• [Activity]
Return all the records, each one exactly as given.

• [Source data]
(** * pkg/api/common/helper.go: validation messages and runtime configs

    A shallow embedding of [HandleValidationErrors], [GetDockerConfig],
    [GetContainerdConfig] and the override functions of helper.go, with the
    properties the specification states about them.

    Conventions of the embedding:
    - a Go [string] is a [string] (a sequence of bytes);
    - a Go [int] is a [Z];
    - a value of interface type [error] is an [option]: [nil] is [None];
    - a call that may panic returns an [outcome];
    - a map is a [go_map]: the [nil] map is [None], reading it finds
      nothing and storing into it panics, as in Go;
    - a slice is an [option (list _)]: the [nil] slice is [None];
    - a function taking [*T] and mutating it takes the [T] and returns the
      new [T] next to its result. *)

From Stdlib Require Import ZArith String Ascii DecimalString.
From stdpp Require Import base option gmap strings list sorting.

Open Scope Z_scope.

(** ** Outcomes of a call *)

Inductive panic : Type :=
  | IndexOutOfRange
  | InterfaceConversion
  | AssignmentToNilMap.

Inductive outcome (A : Type) : Type :=
  | Returns (a : A)
  | Panics (p : panic).
Arguments Returns {A} a.
Arguments Panics {A} p.

#[global] Instance outcome_ret : MRet outcome := fun A a => Returns a.

#[global] Instance outcome_bind : MBind outcome := fun A B k m =>
  match m with
  | Returns a => k a
  | Panics p => Panics p
  end.

(** ** The parts of package [strings] the file calls *)

(** [len(s) >= len(prefix) && s[0:len(prefix)] == prefix] *)
Definition strings_HasPrefix (s prefix : string) : bool :=
  (String.length prefix <=? String.length s)%nat
  && String.eqb (substring 0 (String.length prefix) s) prefix.
Lemma raw_coalesce_block K r st b B1 fl fuel :
  agree K r st → spaced K → K b →
  chain st 0 B1 b → (∀ x, x ∈ B1 → K x) → b ∉ B1 →
  0 ≤ size (hdr st b) → b + size (hdr st b) ≤ HEAP_SIZE →
  (b + size (hdr st b) < HEAP_SIZE → K (b + size (hdr st b))) →
  free_entries st fl → (∀ x, x ∈ fl → K x) →
  along K (raw.coalesce_block fuel r b) (coalesce_block fuel st b).
Proof.
  intros Hag Hsp Hb HB1 HKB1 HbB1 Hsz0 HszH Hnext Hfl HKfl.
  pose proof (Hsp b Hb) as (Hb0 & _ & _).
  assert (match coalesce_forward fuel st b with
          | Some st2 =>
              ∃ r2,
                (if b + size (hdr st b) <? HEAP_SIZE then
                   raw.load_is_free r (b + size (hdr st b)) ≫= λ next_is_free : bool,
                     if next_is_free then
                       raw.remove_from_free_list fuel r (b + size (hdr st b)) ≫= λ r,
                       raw.load_size r b ≫= λ block_size,
                       raw.load_size r (b + size (hdr st b)) ≫= λ next_size,
                       raw.store_size r b (wrap (block_size + next_size))
                     else Some r
                 else Some r) = Some r2 ∧ agree K r2 st2
          | None =>
                (if b + size (hdr st b) <? HEAP_SIZE then
                   raw.load_is_free r (b + size (hdr st b)) ≫= λ next_is_free : bool,
                     if next_is_free then
                       raw.remove_from_free_list fuel r (b + size (hdr st b)) ≫= λ r,
                       raw.load_size r b ≫= λ block_size,
                       raw.load_size r (b + size (hdr st b)) ≫= λ next_size,
                       raw.store_size r b (wrap (block_size + next_size))
                     else Some r
                 else Some r) = None
          end) as Hforward.
  { unfold coalesce_forward.
    destruct (Z.ltb_spec (b + size (hdr st b)) HEAP_SIZE) as [Hlt | Hge];
      [| by exists r].
    specialize (Hnext Hlt).
    rewrite (agree_load_is_free K r st Hag _ Hnext). simpl.
    destruct (is_free (hdr st (b + size (hdr st b)))); [| by exists r].
    pose proof (raw_remove_from_free_list K r st fl (b + size (hdr st b)) fuel
                  Hag Hsp Hfl HKfl Hnext) as Hrem.
    destruct (remove_from_free_list fuel st _) as [st1 |]; simpl.
    - destruct Hrem as (r1 & -> & Hag1). simpl.
      rewrite (agree_load_size K r1 st1 Hag1 b Hb). simpl.
      rewrite (agree_load_size K r1 st1 Hag1 _ Hnext). simpl.
      destruct (agree_store_size K r1 st1 Hag1 b
                  (wrap (size (hdr st1 b) + size (hdr st1 (b + size (hdr st b)))))
                  (Hsp b Hb) (wrap_range _)) as (r2 & Hs & Hag2 & _).
      by exists r2.
    - by rewrite Hrem. }
  unfold along. rewrite coalesce_block_halves.
  unfold raw.coalesce_block.
  rewrite (agree_load_size K r st Hag b Hb). simpl.
  rewrite ptr_add_Some by lia. simpl.
  destruct (coalesce_forward fuel st b) as [st2 |] eqn:Hfw; simpl;
    [| by rewrite Hforward].
  destruct Hforward as (r2 & -> & Hag2). simpl.
  destruct (coalesce_forward_frame _ _ _ _ Hfw) as [Hsize2 _].
  assert (chain st2 0 B1 b) as HB1'.
  { apply (chain_ext st); [| done]. intros x Hx. apply Hsize2. by intros ->. }
  unfold coalesce_backward.
  rewrite (raw_coalesce_scan K r2 st2 b Hag2 ltac:(lia) fuel 0 B1 HB1' ltac:(lia) HKB1).
  destruct (coalesce_scan fuel st2 b 0) as [[pb |] |] eqn:Hscan; simpl;
    [| by exists r2 | done].
  assert (K pb) as Hpb by (apply HKB1; by eapply coalesce_scan_elem).
  rewrite (agree_load_size K r2 st2 Hag2 pb Hpb). simpl.
  rewrite (agree_load_size K r2 st2 Hag2 b Hb). simpl.
  destruct (agree_store_size K r2 st2 Hag2 pb
              (wrap (size (hdr st2 pb) + size (hdr st2 b)))
              (Hsp pb Hpb) (wrap_range _)) as (r3 & -> & Hag3 & _).
  simpl. by exists r3.
Qed.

• [Task answer]
(** * pkg/api/common/helper.go: validation messages and runtime configs

    A shallow embedding of [HandleValidationErrors], [GetDockerConfig],
    [GetContainerdConfig] and the override functions of helper.go, with the
    properties the specification states about them.

    Conventions of the embedding:
    - a Go [string] is a [string] (a sequence of bytes);
    - a Go [int] is a [Z];
    - a value of interface type [error] is an [option]: [nil] is [None];
    - a call that may panic returns an [outcome];
    - a map is a [go_map]: the [nil] map is [None], reading it finds
      nothing and storing into it panics, as in Go;
    - a slice is an [option (list _)]: the [nil] slice is [None];
    - a function taking [*T] and mutating it takes the [T] and returns the
      new [T] next to its result. *)

From Stdlib Require Import ZArith String Ascii DecimalString.
From stdpp Require Import base option gmap strings list sorting.

Open Scope Z_scope.

(** ** Outcomes of a call *)

Inductive panic : Type :=
  | IndexOutOfRange
  | InterfaceConversion
  | AssignmentToNilMap.

Inductive outcome (A : Type) : Type :=
  | Returns (a : A)
  | Panics (p : panic).
Arguments Returns {A} a.
Arguments Panics {A} p.

#[global] Instance outcome_ret : MRet outcome := fun A a => Returns a.

#[global] Instance outcome_bind : MBind outcome := fun A B k m =>
  match m with
  | Returns a => k a
  | Panics p => Panics p
  end.

(** ** The parts of package [strings] the file calls *)

(** [len(s) >= len(prefix) && s[0:len(prefix)] == prefix] *)
Definition strings_HasPrefix (s prefix : string) : bool :=
  (String.length prefix <=? String.length s)%nat
  && String.eqb (substring 0 (String.length prefix) s) prefix.
Lemma raw_coalesce_block K r st b B1 fl fuel :
  agree K r st → spaced K → K b →
  chain st 0 B1 b → (∀ x, x ∈ B1 → K x) → b ∉ B1 →
  0 ≤ size (hdr st b) → b + size (hdr st b) ≤ HEAP_SIZE →
  (b + size (hdr st b) < HEAP_SIZE → K (b + size (hdr st b))) →
  free_entries st fl → (∀ x, x ∈ fl → K x) →
  along K (raw.coalesce_block fuel r b) (coalesce_block fuel st b).
Proof.
  intros Hag Hsp Hb HB1 HKB1 HbB1 Hsz0 HszH Hnext Hfl HKfl.
  pose proof (Hsp b Hb) as (Hb0 & _ & _).
  assert (match coalesce_forward fuel st b with
          | Some st2 =>
              ∃ r2,
                (if b + size (hdr st b) <? HEAP_SIZE then
                   raw.load_is_free r (b + size (hdr st b)) ≫= λ next_is_free : bool,
                     if next_is_free then
                       raw.remove_from_free_list fuel r (b + size (hdr st b)) ≫= λ r,
                       raw.load_size r b ≫= λ block_size,
                       raw.load_size r (b + size (hdr st b)) ≫= λ next_size,
                       raw.store_size r b (wrap (block_size + next_size))
                     else Some r
                 else Some r) = Some r2 ∧ agree K r2 st2
          | None =>
                (if b + size (hdr st b) <? HEAP_SIZE then
                   raw.load_is_free r (b + size (hdr st b)) ≫= λ next_is_free : bool,
                     if next_is_free then
                       raw.remove_from_free_list fuel r (b + size (hdr st b)) ≫= λ r,
                       raw.load_size r b ≫= λ block_size,
                       raw.load_size r (b + size (hdr st b)) ≫= λ next_size,
                       raw.store_size r b (wrap (block_size + next_size))
                     else Some r
                 else Some r) = None
          end) as Hforward.
  { unfold coalesce_forward.
    destruct (Z.ltb_spec (b + size (hdr st b)) HEAP_SIZE) as [Hlt | Hge];
      [| by exists r].
    specialize (Hnext Hlt).
    rewrite (agree_load_is_free K r st Hag _ Hnext). simpl.
    destruct (is_free (hdr st (b + size (hdr st b)))); [| by exists r].
    pose proof (raw_remove_from_free_list K r st fl (b + size (hdr st b)) fuel
                  Hag Hsp Hfl HKfl Hnext) as Hrem.
    destruct (remove_from_free_list fuel st _) as [st1 |]; simpl.
    - destruct Hrem as (r1 & -> & Hag1). simpl.
      rewrite (agree_load_size K r1 st1 Hag1 b Hb). simpl.
      rewrite (agree_load_size K r1 st1 Hag1 _ Hnext). simpl.
      destruct (agree_store_size K r1 st1 Hag1 b
                  (wrap (size (hdr st1 b) + size (hdr st1 (b + size (hdr st b)))))
                  (Hsp b Hb) (wrap_range _)) as (r2 & Hs & Hag2 & _).
      by exists r2.
    - by rewrite Hrem. }
  unfold along. rewrite coalesce_block_halves.
  unfold raw.coalesce_block.
  rewrite (agree_load_size K r st Hag b Hb). simpl.
  rewrite ptr_add_Some by lia. simpl.
  destruct (coalesce_forward fuel st b) as [st2 |] eqn:Hfw; simpl;
    [| by rewrite Hforward].
  destruct Hforward as (r2 & -> & Hag2). simpl.
  destruct (coalesce_forward_frame _ _ _ _ Hfw) as [Hsize2 _].
  assert (chain st2 0 B1 b) as HB1'.
  { apply (chain_ext st); [| done]. intros x Hx. apply Hsize2. by intros ->. }
  unfold coalesce_backward.
  rewrite (raw_coalesce_scan K r2 st2 b Hag2 ltac:(lia) fuel 0 B1 HB1' ltac:(lia) HKB1).
  destruct (coalesce_scan fuel st2 b 0) as [[pb |] |] eqn:Hscan; simpl;
    [| by exists r2 | done].
  assert (K pb) as Hpb by (apply HKB1; by eapply coalesce_scan_elem).
  rewrite (agree_load_size K r2 st2 Hag2 pb Hpb). simpl.
  rewrite (agree_load_size K r2 st2 Hag2 b Hb). simpl.
  destruct (agree_store_size K r2 st2 Hag2 pb
              (wrap (size (hdr st2 pb) + size (hdr st2 b)))
              (Hsp pb Hpb) (wrap_range _)) as (r3 & -> & Hag3 & _).
  simpl. by exists r3.
Qed.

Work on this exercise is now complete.